Where the material below has a line containing "modify (set_drafts (delete", start repeating exactly, and keep going through the line containing "ret (order_by_last_edit_time", with no other lines.

******************************

(** * Zulip drafts: validation pipeline and store operations

    A shallow embedding of [zerver/lib/drafts.py] and [zerver/views/drafts.py].

    Python exceptions are results of a small state-and-error monad over a
    [World] holding the Draft table, the user table, a wall clock and the trace
    of the queries and collaborator calls made so far.  The collaborators that
    live outside these two files (truncation, stream and recipient lookups,
    timestamp conversion) are the fields of the class [Platform]. *)

From Stdlib Require Import ZArith QArith String Ascii List Bool Lia DecimalString Sorted Permutation.
From stdpp Require Import base gmap list.
Import ListNotations.

Local Open Scope Z_scope.
Local Open Scope string_scope.

(** ** Values *)

(** A Python number as the JSON decoder yields it: an [int], or a [float]
    taken as the rational it denotes. *)
Inductive number :=
| PyInt (z : Z)
| PyFloat (q : Q).

Definition number_to_Q (x : number) : Q :=
  match x with
  | PyInt z => inject_Z z
  | PyFloat q => q
  end.

(** [x < y] on numbers; Python compares an int with a float exactly. *)
Definition number_ltb (x y : number) : bool :=
  match (number_to_Q x ?= number_to_Q y)%Q with
  | Lt => true
  | _ => false
  end.

(** The integer nearest to [q], ties going to the even neighbour. *)
Definition round_half_even (q : Q) : Z :=
  let n := Qnum q in
  let d := Z.pos (Qden q) in
  let f := n / d in
  match (2 * (n mod d) ?= d) with
  | Lt => f
  | Gt => f + 1
  | Eq => if Z.even f then f else f + 1
  end.

(** [round(x, ndigits)]: an int is returned as it is, a float is rounded to
    [ndigits] decimal places, half to even. *)
Definition py_round (x : number) (ndigits : nat) : number :=
  match x with
  | PyInt z => PyInt z
  | PyFloat q =>
      let scale := 10 ^ Z.of_nat ndigits in
      PyFloat (Qmake (round_half_even (q * inject_Z scale)) (Z.to_pos scale))
  end.

(** ["\x00" in s] *)
Fixpoint has_null (s : string) : bool :=
  match s with
  | EmptyString => false
  | String c rest => Ascii.eqb c Ascii.zero || has_null rest
  end.

(** [set(l)] of a list of ints: the ids inserted, each once, in the order of
    their first insertion.  Inserting an id again leaves a Python set as it
    is, so the order in which the set is iterated is a function of this
    sequence. *)
Fixpoint py_set_add (seen : list Z) (l : list Z) : list Z :=
  match l with
  | [] => seen
  | x :: rest =>
      if existsb (Z.eqb x) seen then py_set_add seen rest
      else py_set_add (seen ++ [x]) rest
  end.

Definition py_set (l : list Z) : list Z := py_set_add [] l.

(** A decoded JSON value, the [object] a validator receives. *)
#[local] Set Warnings "-register-all".
Inductive json :=
| JNull
| JBool (b : bool)
| JInt (z : Z)
| JFloat (q : Q)
| JStr (s : string)
| JList (items : list json)
| JDict (fields : list (string * json)).

(** A point in time with the resolution of a Python [datetime]. *)
Record datetime := { micros : Z }.

Definition Recipient := Z.

Record Stream := { stream_id : Z; stream_recipient : Recipient }.

Record Subscription := { sub_user : Z; sub_stream : Z }.

Record UserProfile := {
  user_id : Z;
  realm : Z;
  full_name : string;
  enable_drafts_synchronization : bool;
}.

(** A request after routing and JSON decoding: its variables by name. *)
Record HttpRequest := { request_vars : list (string * json) }.

Inductive HttpResponse :=
| json_success (data : json)
| json_error (msg : string) (status : Z).

(** ** Exceptions *)

Inductive exn :=
| JsonableError (msg : string)
| ValidationError (messages : list string)
| DoesNotExist
| DatabaseError (msg : string)
| IndexError
| ValueError (msg : string)
| OverflowError (msg : string)
| IntegrityError (msg : string).

Inductive Result (A : Type) :=
| Ok (a : A)
| Raise (e : exn).
Arguments Ok {A} a.
Arguments Raise {A} e.

(** ** The store *)

(** A row of the Draft table; its primary key is the key of the map. *)
Record Draft := {
  draft_user_profile : Z;
  draft_recipient : option Recipient;
  draft_topic : string;
  draft_content : string;
  draft_last_edit_time : datetime;
}.

(** What the code asks of the outside: ORM queries and collaborator calls. *)
Inductive Event :=
| CallTime
| CallAccessStreamById (user stream : Z)
| CallGetUserProfilesByIds (ids : list Z) (realm_id : Z)
| CallRecipientForUserProfiles (users : list Z) (sender : Z)
| QueryDraftGet (id user : Z)
| QueryDraftFilter (user : Z)
| QueryDraftBulkCreate (n : nat)
| QueryDraftSave (id : Z)
| QueryDraftDelete (id : Z)
| QueryDraftFilterDelete (user : Z)
| QueryUserSave (id : Z) (update_fields : list string).

Record World := {
  drafts : gmap Z Draft;
  draft_seq : Z;
  users : gmap Z UserProfile;
  ticks : nat;
  trace : list Event;
}.

Definition set_drafts (f : gmap Z Draft -> gmap Z Draft) (w : World) : World :=
  {| drafts := f (drafts w); draft_seq := draft_seq w; users := users w;
     ticks := ticks w; trace := trace w |}.

Definition set_draft_seq (n : Z) (w : World) : World :=
  {| drafts := drafts w; draft_seq := n; users := users w;
     ticks := ticks w; trace := trace w |}.

Definition set_users (f : gmap Z UserProfile -> gmap Z UserProfile) (w : World) : World :=
  {| drafts := drafts w; draft_seq := draft_seq w; users := f (users w);
     ticks := ticks w; trace := trace w |}.

Definition tick (w : World) : World :=
  {| drafts := drafts w; draft_seq := draft_seq w; users := users w;
     ticks := S (ticks w); trace := trace w |}.

Definition record (e : Event) (w : World) : World :=
  {| drafts := drafts w; draft_seq := draft_seq w; users := users w;
     ticks := ticks w; trace := trace w ++ [e] |}.

(** ** The monad of the embedding *)

Definition M (A : Type) : Type := World -> Result A * World.

Definition ret {A} (a : A) : M A := fun w => (Ok a, w).

Definition raise {A} (e : exn) : M A := fun w => (Raise e, w).

Definition bind {A B} (m : M A) (k : A -> M B) : M B :=
  fun w =>
    match m w with
    | (Ok a, w') => k a w'
    | (Raise e, w') => (Raise e, w')
    end.

(** [try: m except: h]; the handler re-raises what it does not catch. *)
Definition try_except {A} (m : M A) (h : exn -> M A) : M A :=
  fun w =>
    match m w with
    | (Ok a, w') => (Ok a, w')
    | (Raise e, w') => h e w'
    end.

Definition get_world : M World := fun w => (Ok w, w).

Definition modify (f : World -> World) : M unit := fun w => (Ok tt, f w).

Definition lift {A} (r : Result A) : M A := fun w => (r, w).

Definition rbind {A B} (r : Result A) (k : A -> Result B) : Result B :=
  match r with
  | Ok a => k a
  | Raise e => Raise e
  end.

Declare Scope m_scope.
Delimit Scope m_scope with m.
Notation "x <- c ;; k" := (bind c (fun x => k))
  (at level 100, c at next level, right associativity) : m_scope.
Notation "c ;;; k" := (bind c (fun _ => k))
  (at level 100, right associativity) : m_scope.
Notation "x <~ c ;; k" := (rbind c (fun x => k))
  (at level 100, c at next level, right associativity) : m_scope.
Local Open Scope m_scope.

(** ** The platform around the drafts code

    Functions and constants of the code base that the two files import.  The
    lookups read tables the drafts code never writes, so they take the world
    as it is when they are called and return a result. *)
Class Platform := {
  (* zerver.lib.message *)
  truncate_body : string -> string;
  truncate_topic : string -> string;
  (* zerver.lib.timestamp: raises for a time outside the range of datetime *)
  timestamp_to_datetime : number -> Result datetime;
  (* time.time(): the k-th reading of the wall clock *)
  wall_clock : nat -> Q;
  (* zerver.lib.streams *)
  access_stream_by_id : World -> UserProfile -> Z -> Result (Stream * option Subscription);
  (* zerver.lib.addressee *)
  get_user_profiles_by_ids : World -> list Z -> Z -> Result (list UserProfile);
  (* zerver.lib.actions *)
  recipient_for_user_profiles :
    World -> list UserProfile -> bool -> option UserProfile -> UserProfile -> Result Recipient;
  (* Draft.to_dict of zerver.models *)
  Draft_to_dict : Z * Draft -> json;
}.

(** [_]: translation leaves the message as it is. *)
Definition ugettext (s : string) : string := s.

Section Drafts.

Context `{P : Platform}.

(** [time.time()] *)
Definition time_time : M number :=
  fun w => (Ok (PyFloat (wall_clock (ticks w))), tick (record CallTime w)).

Definition call_access_stream_by_id (user_profile : UserProfile) (stream : Z)
  : M (Stream * option Subscription) :=
  fun w => (access_stream_by_id w user_profile stream,
            record (CallAccessStreamById (user_id user_profile) stream) w).

Definition call_get_user_profiles_by_ids (ids : list Z) (realm_id : Z)
  : M (list UserProfile) :=
  fun w => (get_user_profiles_by_ids w ids realm_id,
            record (CallGetUserProfilesByIds ids realm_id) w).

Definition call_recipient_for_user_profiles (to_users : list UserProfile)
    (forwarded_mirror_message : bool) (forwarder : option UserProfile)
    (sender : UserProfile) : M Recipient :=
  fun w => (recipient_for_user_profiles w to_users forwarded_mirror_message forwarder sender,
            record (CallRecipientForUserProfiles (map user_id to_users) (user_id sender)) w).

(** *** Django's manager and model methods on the two tables *)

(** [Draft.objects.get(id=draft_id, user_profile=user_profile)] *)
Definition Draft_objects_get (draft_id : Z) (user_profile : UserProfile) : M (Z * Draft) :=
  modify (record (QueryDraftGet draft_id (user_id user_profile))) ;;;
  w <- get_world ;;
  match drafts w !! draft_id with
  | Some row =>
      if Z.eqb (draft_user_profile row) (user_id user_profile)
      then ret (draft_id, row)
      else raise DoesNotExist
  | None => raise DoesNotExist
  end.

Fixpoint assign_ids (next : Z) (objs : list Draft) : list (Z * Draft) :=
  match objs with
  | [] => []
  | d :: rest => (next, d) :: assign_ids (next + 1) rest
  end.

Definition insert_rows (rows : list (Z * Draft)) (t : gmap Z Draft) : gmap Z Draft :=
  foldl (fun acc r => <[fst r := snd r]> acc) t rows.

Definition key_in_use (t : gmap Z Draft) (r : Z * Draft) : bool :=
  match t !! fst r with
  | Some _ => true
  | None => false
  end.

(** [Draft.objects.bulk_create(objs)]: nothing is sent for an empty list;
    otherwise one INSERT, whose rows take the next values of the primary-key
    sequence in the order of the list, and which the database refuses as a
    whole if one of these keys is in use. *)
Definition Draft_objects_bulk_create (objs : list Draft) : M (list (Z * Draft)) :=
  match objs with
  | [] => ret []
  | _ :: _ =>
      modify (record (QueryDraftBulkCreate (List.length objs))) ;;;
      w <- get_world ;;
      let created := assign_ids (draft_seq w) objs in
      modify (set_draft_seq (draft_seq w + Z.of_nat (List.length objs))) ;;;
      if existsb (key_in_use (drafts w)) created
      then raise (IntegrityError "duplicate key value violates unique constraint")
      else
        modify (set_drafts (insert_rows created)) ;;;
        ret created
  end.

(** [draft_object.save()] of an object read from the table *)
Definition Draft_save (draft_object : Z * Draft) : M unit :=
  modify (record (QueryDraftSave (fst draft_object))) ;;;
  modify (set_drafts (<[fst draft_object := snd draft_object]>)).

(** [draft_object.delete()] *)
Definition Draft_delete (draft_object : Z * Draft) : M unit :=
  modify (record (QueryDraftDelete (fst draft_object))) ;;;
  modify (set_drafts (delete (fst draft_object))).

Definition owned_by (uid : Z) (d : Draft) : bool := Z.eqb (draft_user_profile d) uid.

(** [Draft.objects.filter(user_profile=user_profile).delete()] *)
Definition Draft_objects_filter_delete (user_profile : UserProfile) : M unit :=
  modify (record (QueryDraftFilterDelete (user_id user_profile))) ;;;
  modify (set_drafts (filter (fun kv => owned_by (user_id user_profile) (snd kv) = false))).

Fixpoint insert_by_time (x : Z * Draft) (l : list (Z * Draft)) : list (Z * Draft) :=
  match l with
  | [] => [x]
  | y :: rest =>
      if Z.leb (micros (draft_last_edit_time (snd y))) (micros (draft_last_edit_time (snd x)))
      then y :: insert_by_time x rest
      else x :: y :: rest
  end.

Definition order_by_last_edit_time (l : list (Z * Draft)) : list (Z * Draft) :=
  foldl (fun acc x => insert_by_time x acc) [] l.

(** [Draft.objects.filter(user_profile=user_profile).order_by("last_edit_time")],
    evaluated *)
Definition Draft_objects_filter_order_by (user_profile : UserProfile) : M (list (Z * Draft)) :=
  modify (record (QueryDraftFilter (user_id user_profile))) ;;;
  w <- get_world ;;
  ret (order_by_last_edit_time
         (filter (fun kv => owned_by (user_id user_profile) (snd kv) = true)
                 (map_to_list (drafts w)))).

******************************

**RESPONSE FOR THIS EXERCISE:**
  modify (set_drafts (delete (fst draft_object))).

Definition owned_by (uid : Z) (d : Draft) : bool := Z.eqb (draft_user_profile d) uid.

(** [Draft.objects.filter(user_profile=user_profile).delete()] *)
Definition Draft_objects_filter_delete (user_profile : UserProfile) : M unit :=
  modify (record (QueryDraftFilterDelete (user_id user_profile))) ;;;
  modify (set_drafts (filter (fun kv => owned_by (user_id user_profile) (snd kv) = false))).

Fixpoint insert_by_time (x : Z * Draft) (l : list (Z * Draft)) : list (Z * Draft) :=
  match l with
  | [] => [x]
  | y :: rest =>
      if Z.leb (micros (draft_last_edit_time (snd y))) (micros (draft_last_edit_time (snd x)))
      then y :: insert_by_time x rest
      else x :: y :: rest
  end.

Definition order_by_last_edit_time (l : list (Z * Draft)) : list (Z * Draft) :=
  foldl (fun acc x => insert_by_time x acc) [] l.

(** [Draft.objects.filter(user_profile=user_profile).order_by("last_edit_time")],
    evaluated *)
Definition Draft_objects_filter_order_by (user_profile : UserProfile) : M (list (Z * Draft)) :=
  modify (record (QueryDraftFilter (user_id user_profile))) ;;;
  w <- get_world ;;
  ret (order_by_last_edit_time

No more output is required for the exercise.